- **TASK INPUT**
(* ===== verification/LaunchSession.v ===== *)
(** The secret channel between supervisor and helper (src/internal/secretlaunch/crypto.go):
the handshake and its key derivation, and sessions that seal and open numbered frames.

X25519, HMAC-SHA256 and AES-GCM are interfaces.  A session is explicit state; the
mutex makes each call one step, and the random source is the nonce it delivers. *)

From S2P Require Import Prelude GoStrings Provider Digest LaunchError LaunchManifest.
#[local] Open Scope go_scope.

(** HMAC-SHA256. *)
Class HMAC256 : Type := {
  hmac256 : string → string → string;
  hmac256_length k m : String.length (hmac256 k m) = 32;
}.
(** X25519: public keys of 32 bytes, and a shared point that may be refused. *)
Class X25519 : Type := {
  x_public : string → string;
  x_shared : string → string → option string;
  x_public_length sk : String.length (x_public sk) = 32;
  x_commutes a b : x_shared a (x_public b) = x_shared b (x_public a);
}.
(** AES-256-GCM: sixteen bytes of tag, and opening undoes sealing. *)
Class AEAD : Type := {
  aead_seal : string → string → string → string → string;
  aead_open : string → string → string → string → option string;
  aead_length k n p a : String.length (aead_seal k n p a) = String.length p + 16;
  aead_correct k n p a : aead_open k n (aead_seal k n p a) a = Some p;
}.

Definition len (s : string) : Z := Z.of_nat (String.length s).
Definition sub_str (off n : nat) (s : string) : string := str_take n (str_drop off s).

(** [binary.BigEndian] with [n] bytes. *)
Fixpoint put_be (n : nat) (z : Z) : string :=
  match n with
  | O => ""
  | S n => String (byte_of (z / 256 ^ Z.of_nat n mod 256)) (put_be n z)
  end.
Fixpoint get_be_go (acc : Z) (s : string) : Z :=
  match s with "" => acc | String c s => get_be_go (acc * 256 + code c) s end.
Definition get_be (s : string) : Z := get_be_go 0 s.

Definition MaxValueLength : Z := 1048576.
Definition MaxFrameLength : Z := MaxValueLength + 4096.
Definition uint64_max : Z := 18446744073709551615.
Definition messageSecret : Z := 1.
Definition messageHeartbeat : Z := 2.
Definition handshakeMagic : string := "SLH1".
Definition frameMagic : string := "SLP1".
Definition handshakeSize : nat := 36.
Definition frameHeaderSize : nat := 33.
Definition x25519PublicKeySize : nat := 32.

(** * Key derivation *)

Section derivation.
Context {HM : HMAC256}.

(** The loop of [hkdfSHA256]; the counter is a byte. *)
Fixpoint hkdf_loop (fuel : nat) (prk info : string) (length : nat) (counter : Z)
    (previous result : string) : string :=
  match fuel with
  | O => result
  | S fuel =>
    if String.length result <? length then
      let block := hmac256 prk (previous +:+ info +:+ str1 (byte_of counter)) in
      hkdf_loop fuel prk info length ((counter + 1) mod 256) block (result +:+ block)
    else result
  end.
Definition hkdfSHA256 (secret salt info : string) (length : nat) : string :=
  let prk := hmac256 salt secret in
  str_take length (hkdf_loop length prk info length 1 "" "").
End derivation.

Definition channel_info : string := "skret secret-launch v2".

(** * Handshake *)

Record Handshake := mkHandshake { h_private : option string; h_public : string }.

Section handshake.
Context {SH : SHA256} {HM : HMAC256} {X : X25519}.

(** [NewHandshake]: [key] is the private key the random source gives, if it does. *)
Definition NewHandshake (key : option string) : result LaunchError Handshake :=
  match key with
  | None => Err (fail ErrCrypto)
  | Some sk => Ok {| h_private := Some sk; h_public := x_public sk |}
  end.
Definition PublicKey (h : option Handshake) : string :=
  match h with None => "" | Some h => h_public h end.
Definition Derive (h : option Handshake) (peer manifestCanonical : string) : result LaunchError string :=
  match h with
  | Some {| h_private := Some sk |} =>
    if negb (String.length peer =? x25519PublicKeySize) || bool_decide (manifestCanonical = "")
    then Err (fail ErrCrypto)
    else
      match x_shared sk peer with
      | None => Err (fail ErrCrypto)
      | Some shared => Ok (hkdfSHA256 shared (sha256 manifestCanonical) channel_info 32)
      end
  | _ => Err (fail ErrCrypto)
  end.
Definition close_handshake (h : option Handshake) : option Handshake :=
  (λ _, {| h_private := None; h_public := "" |}) <$> h.

Definition EncodeHandshake (public : string) : result LaunchError string :=
  if negb (String.length public =? x25519PublicKeySize) then Err (fail ErrCrypto)
  else Ok (handshakeMagic +:+ public).
(** [ReadHandshake] from a reader that still has [input]: the key and what is left. *)
Definition ReadHandshake (input : option string) : result LaunchError (string * string) :=
  match input with
  | None => Err (fail ErrCrypto)
  | Some input =>
    if String.length input <? handshakeSize then Err (fail ErrCrypto)
    else
      let buffer := str_take handshakeSize input in
      if negb (bool_decide (str_take 4 buffer = handshakeMagic)) then Err (fail ErrCrypto)
      else Ok (str_drop 4 buffer, str_drop handshakeSize input)
  end.
End handshake.

(** * Sessions *)

Record Frame := mkFrame {
  f_Kind : Z; f_Sequence : Z; f_Key : string; f_Version : string; f_Value : string }.
Record Session := mkSession { s_key : string; s_aad : string; s_send : Z; s_received : Z }.

Definition validateFrameFields (key version value : string) : option LaunchError :=
  err_if (bool_decide (key = "") || (MaxKeyLength <? String.length key) ||
          bool_decide (version = "") || (MaxKeyLength <? String.length version)) (fail ErrFrame) (
  err_if (MaxValueLength <? len value)%Z (fail ErrFrame) (
  err_if (existsb (λ v, existsb blank_rune (runes v)) [key; version]) (fail ErrFrame) None)).

Definition makeAAD (manifestAAD header key version : string) : string :=
  manifestAAD +:+ header +:+ key +:+ version.

(** The 33 header bytes. *)
Definition frame_header (kind sequence : Z) (nonce : string) (key version : string)
    (ciphertextLength : Z) : string :=
  frameMagic +:+ str1 (byte_of kind) +:+ put_be 8 sequence +:+ nonce +:+
  put_be 2 (len key) +:+ put_be 2 (len version) +:+ put_be 4 ciphertextLength.

Section session.
Context {SH : SHA256} {HM : HMAC256} {AE : AEAD}.

Definition NewSession (shared manifestCanonical : string) : result LaunchError Session :=
  if negb (String.length shared =? 32) || bool_decide (manifestCanonical = "") then Err (fail ErrCrypto)
  else
    let digest := sha256 manifestCanonical in
    Ok {| s_key := hkdfSHA256 shared digest channel_info 32; s_aad := digest;
          s_send := 0; s_received := 0 |}.

(** [Close] keeps the send counter. *)
Definition close_session (s : Session) : Session :=
  {| s_key := ""; s_aad := ""; s_send := s_send s; s_received := 0 |}.

(** [seal]: [nonce] is what the random source delivers, if it does. *)
Definition seal (s : Session) (kind : Z) (key version value : string) (nonce : option string)
    : result LaunchError string * Session :=
  let refuse c := (Err (fail c), s) in
  if negb (String.length (s_key s) =? 32) then refuse ErrFrame
  else if negb (kind =? messageSecret)%Z && negb (kind =? messageHeartbeat)%Z then refuse ErrFrame
  else if (kind =? messageSecret)%Z &&
          (bool_decide (key = "") || bool_decide (validateFrameFields key version value ≠ None))
  then refuse ErrFrame
  else if (kind =? messageHeartbeat)%Z &&
          (negb (bool_decide (key = "")) || negb (bool_decide (version = "")) ||
           negb (bool_decide (value = "")))
  then refuse ErrFrame
  else if (s_send s =? uint64_max)%Z then refuse ErrFrame
  else
    let sequence := (s_send s + 1)%Z in
    match nonce with
    | None => refuse ErrCrypto
    | Some nonce =>
      let ciphertextLength := (len value + 16)%Z in
      if (MaxValueLength + 16 <? ciphertextLength)%Z then refuse ErrFrame
      else if (MaxKeyLength <? String.length key) || (MaxKeyLength <? String.length version)
      then refuse ErrFrame
      else
        let header := frame_header kind sequence nonce key version ciphertextLength in
        let sealed := aead_seal (s_key s) nonce value (makeAAD (s_aad s) header key version) in
        (Ok (header +:+ key +:+ version +:+ sealed),
         {| s_key := s_key s; s_aad := s_aad s; s_send := sequence; s_received := s_received s |})
    end.

Definition Seal (s : Session) (f : Frame) (nonce : option string) : result LaunchError string * Session :=
  if negb (f_Kind f =? messageSecret)%Z || bool_decide (f_Key f = "") then (Err (fail ErrFrame), s)
  else
    match validateFrameFields (f_Key f) (f_Version f) (f_Value f) with
    | Some e => (Err e, s)
    | None => seal s messageSecret (f_Key f) (f_Version f) (f_Value f) nonce
    end.
Definition SealHeartbeat (s : Session) (nonce : option string) : result LaunchError string * Session :=
  seal s messageHeartbeat "" "" "" nonce.

(** [Open]: the checks in the code's order, then the decryption. *)
Definition open_frame (s : Session) (wire : string) : result LaunchError Frame :=
  let refuse c := Err (fail c) in
  if (String.length wire <? frameHeaderSize) || (MaxFrameLength <? len wire)%Z then refuse ErrFrame
  else if negb (String.length (s_key s) =? 32) then refuse ErrFrame
  else
    let header := str_take frameHeaderSize wire in
    if negb (bool_decide (str_take 4 header = frameMagic)) then refuse ErrFrame
    else
      let kind := get_be (sub_str 4 1 header) in
      if negb (kind =? messageSecret)%Z && negb (kind =? messageHeartbeat)%Z then refuse ErrFrame
      else
        let sequence := get_be (sub_str 5 8 header) in
        if (sequence =? 0)%Z || (s_received s =? uint64_max)%Z || negb (sequence =? s_received s + 1)%Z
        then refuse ErrReplay
        else
          let keyLength := get_be (sub_str 25 2 header) in
          let versionLength := get_be (sub_str 27 2 header) in
          let ciphertextLength := get_be (sub_str 29 4 header) in
          let maxKey := Z.of_nat MaxKeyLength in
          if (maxKey <? keyLength)%Z || (maxKey <? versionLength)%Z || (ciphertextLength <? 16)%Z ||
             (MaxValueLength + 16 <? ciphertextLength)%Z
          then refuse ErrFrame
          else if negb (Z.of_nat frameHeaderSize + keyLength + versionLength + ciphertextLength =? len wire)%Z
          then refuse ErrFrame
          else
            let versionStart := frameHeaderSize + Z.to_nat keyLength in
            let key := sub_str frameHeaderSize (Z.to_nat keyLength) wire in
            let version := sub_str versionStart (Z.to_nat versionLength) wire in
            if (kind =? messageHeartbeat)%Z &&
               (negb (keyLength =? 0)%Z || negb (versionLength =? 0)%Z) then refuse ErrFrame
            else
              try! (if (kind =? messageSecret)%Z then validateFrameFields key version "" else None);
              let nonce := sub_str 13 12 header in
              let ciphertext := str_drop (versionStart + Z.to_nat versionLength) wire in
              match aead_open (s_key s) nonce ciphertext (makeAAD (s_aad s) header key version) with
              | None => refuse ErrCrypto
              | Some plain =>
                if (kind =? messageHeartbeat)%Z && negb (bool_decide (plain = "")) then refuse ErrFrame
                else Ok {| f_Kind := kind; f_Sequence := sequence; f_Key := key;
                           f_Version := version; f_Value := plain |}
              end.
Definition Open (s : Session) (wire : string) : result LaunchError Frame * Session :=
  match open_frame s wire with
  | Ok f => (Ok f, {| s_key := s_key s; s_aad := s_aad s; s_send := s_send s;
                      s_received := f_Sequence f |})
  | Err e => (Err e, s)
  end.
End session.
(* ===== verification/LaunchSessionProps.v ===== *)
(** Theorems on the secret channel: both ends derive one key, what is sealed is opened
once and in order, no frame is accepted twice, and what is authenticated with a frame
determines all of it. *)

From S2P Require Import Prelude GoStrings Provider Digest LaunchError LaunchManifest LaunchSession.
#[local] Open Scope go_scope.

(** * Fixed-width fields *)

Lemma put_be_length n z : String.length (put_be n z) = n.
Proof. induction n; cbn; [done|]. by f_equal. Qed.
Lemma get_be_go_put n acc z :
  (0 ≤ z)%Z → get_be_go acc (put_be n z) = (acc * 256 ^ Z.of_nat n + z mod 256 ^ Z.of_nat n)%Z.
Proof.
  intros Hz. revert acc. induction n as [|n IH]; intros acc; cbn [put_be get_be_go].
  { change (256 ^ Z.of_nat 0)%Z with 1%Z. rewrite Z.mod_1_r. lia. }
  assert (Hp : (0 < 256 ^ Z.of_nat n)%Z) by (apply Z.pow_pos_nonneg; lia).
  rewrite IH, code_byte_of by (apply Z.mod_pos_bound; lia).
  rewrite Nat2Z.inj_succ, Z.pow_succ_r, (Z.mul_comm 256), Z.rem_mul_r by lia. lia.
Qed.
Lemma get_be_put n z : (0 ≤ z < 256 ^ Z.of_nat n)%Z → get_be (put_be n z) = z.
Proof. intros Hz. unfold get_be. rewrite get_be_go_put, Z.mod_small by lia. lia. Qed.
Lemma put_be_inj n x y :
  (0 ≤ x < 256 ^ Z.of_nat n)%Z → (0 ≤ y < 256 ^ Z.of_nat n)%Z → put_be n x = put_be n y → x = y.
Proof. intros Hx Hy E. rewrite <-(get_be_put n x), <-(get_be_put n y) by done. by rewrite E. Qed.

Lemma str_take_exact n s t : String.length s = n → str_take n (s +:+ t) = s.
Proof. intros <-. apply str_take_app. Qed.
Lemma str_drop_exact n s t : String.length s = n → str_drop n (s +:+ t) = t.
Proof. intros <-. apply str_drop_app. Qed.
(** Equal texts with heads of equal length agree on heads and tails. *)
Lemma str_app_split s1 s2 t1 t2 :
  String.length s1 = String.length s2 → s1 +:+ t1 = s2 +:+ t2 → s1 = s2 ∧ t1 = t2.
Proof.
  intros Hl E. split.
  - apply (f_equal (str_take (String.length s1))) in E. by rewrite str_take_app, Hl, str_take_app in E.
  - apply (f_equal (str_drop (String.length s1))) in E. by rewrite str_drop_app, Hl, str_drop_app in E.
Qed.
Lemma sub_str_skip off n s t : String.length s ≤ off → sub_str off n (s +:+ t) = sub_str (off - String.length s) n t.
Proof.
  unfold sub_str. intros H. f_equal. revert off H. induction s as [|c s IH]; intros off H; cbn in *.
  - by rewrite Nat.sub_0_r.
  - destruct off; [lia|]. rewrite str_cons_app. cbn. apply IH. lia.
Qed.
Lemma sub_str_here n s t : String.length s = n → sub_str 0 n (s +:+ t) = s.
Proof. apply str_take_exact. Qed.

(** * Key derivation *)

Section derivation.
Context {HM : HMAC256}.

Lemma hkdf_loop_length fuel prk info length counter previous result :
  length ≤ String.length result + 32 * fuel →
  length ≤ String.length (hkdf_loop fuel prk info length counter previous result).
Proof.
  revert counter previous result. induction fuel as [|fuel IH]; intros counter previous result H;
    cbn [hkdf_loop]; [lia|].
  destruct (Nat.ltb_spec (String.length result) length); [|done].
  apply IH. rewrite str_length_app, hmac256_length. lia.
Qed.
Lemma str_take_length n s : n ≤ String.length s → String.length (str_take n s) = n.
Proof.
  revert s. induction n as [|n IH]; intros [|c s] H; cbn in *; try lia. rewrite IH; lia.
Qed.
(** The derived key has the length asked for. *)
Lemma hkdf_length secret salt info length :
  String.length (hkdfSHA256 secret salt info length) = length.
Proof. unfold hkdfSHA256. apply str_take_length, hkdf_loop_length. cbn. lia. Qed.

Context {SH : SHA256} {X : X25519}.

(** Both ends of a handshake derive the same key, of 32 bytes, for the same launch
authority: what one sends with [EncodeHandshake] the other reads back with
[ReadHandshake], leaving the rest of the stream, and the two [Derive] calls agree,
also on refusing. *)
Theorem handshake_agreement ska skb manifest ha hb rest :
  NewHandshake (Some ska) = Ok ha → NewHandshake (Some skb) = Ok hb →
  (∃ wire, EncodeHandshake (PublicKey (Some ha)) = Ok wire ∧ String.length wire = handshakeSize ∧
     ReadHandshake (Some (wire +:+ rest)) = Ok (PublicKey (Some ha), rest)) ∧
  Derive (Some ha) (PublicKey (Some hb)) manifest = Derive (Some hb) (PublicKey (Some ha)) manifest ∧
  (∀ key, Derive (Some ha) (PublicKey (Some hb)) manifest = Ok key → String.length key = 32).
Proof.
  cbn [NewHandshake]. intros [= <-] [= <-]. cbn [PublicKey h_public]. split.
  - exists (handshakeMagic +:+ x_public ska). unfold EncodeHandshake, ReadHandshake.
    rewrite x_public_length. split; [done|].
    assert (Hw : String.length (handshakeMagic +:+ x_public ska) = handshakeSize)
      by (by rewrite str_length_app, x_public_length). split; [done|].
    rewrite str_length_app, Hw, (str_take_exact handshakeSize), (str_drop_exact handshakeSize) by done.
    replace (handshakeSize + String.length rest <? handshakeSize) with false
      by (symmetry; apply Nat.ltb_ge; lia).
    by rewrite (str_take_exact 4), (str_drop_exact 4) by done.
  - cbn [Derive]. rewrite !x_public_length, (x_commutes ska skb). split; [done|].
    intros key. destruct (_ || _); [done|]. destruct (x_shared _ _); [|done].
    intros [= <-]. apply hkdf_length.
Qed.
End derivation.

(** * Frames *)

Lemma code_get c : get_be (str1 c) = code c.
Proof. unfold get_be, str1. cbn [get_be_go]. lia. Qed.

Section header.
Context (kind sequence : Z) (nonce key version : string) (cl : Z).
Context (Hnonce : String.length nonce = 12).
Definition the_header : string := frame_header kind sequence nonce key version cl.

Lemma header_length : String.length the_header = frameHeaderSize.
Proof.
  unfold the_header, frame_header. rewrite !str_length_app, !put_be_length, Hnonce. done.
Qed.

- **EXERCISE AIM**
Using only the entries above, output the line with "(** * Sessions *)", the line with "Definition makeAAD (manifestAAD", and all lines between them, exactly as they stand.

- **THE COMPLETED TASK**
(** * Sessions *)

Record Frame := mkFrame {
  f_Kind : Z; f_Sequence : Z; f_Key : string; f_Version : string; f_Value : string }.
Record Session := mkSession { s_key : string; s_aad : string; s_send : Z; s_received : Z }.

Definition validateFrameFields (key version value : string) : option LaunchError :=
  err_if (bool_decide (key = "") || (MaxKeyLength <? String.length key) ||
          bool_decide (version = "") || (MaxKeyLength <? String.length version)) (fail ErrFrame) (
  err_if (MaxValueLength <? len value)%Z (fail ErrFrame) (
  err_if (existsb (λ v, existsb blank_rune (runes v)) [key; version]) (fail ErrFrame) None)).

Definition makeAAD (manifestAAD header key version : string) : string :=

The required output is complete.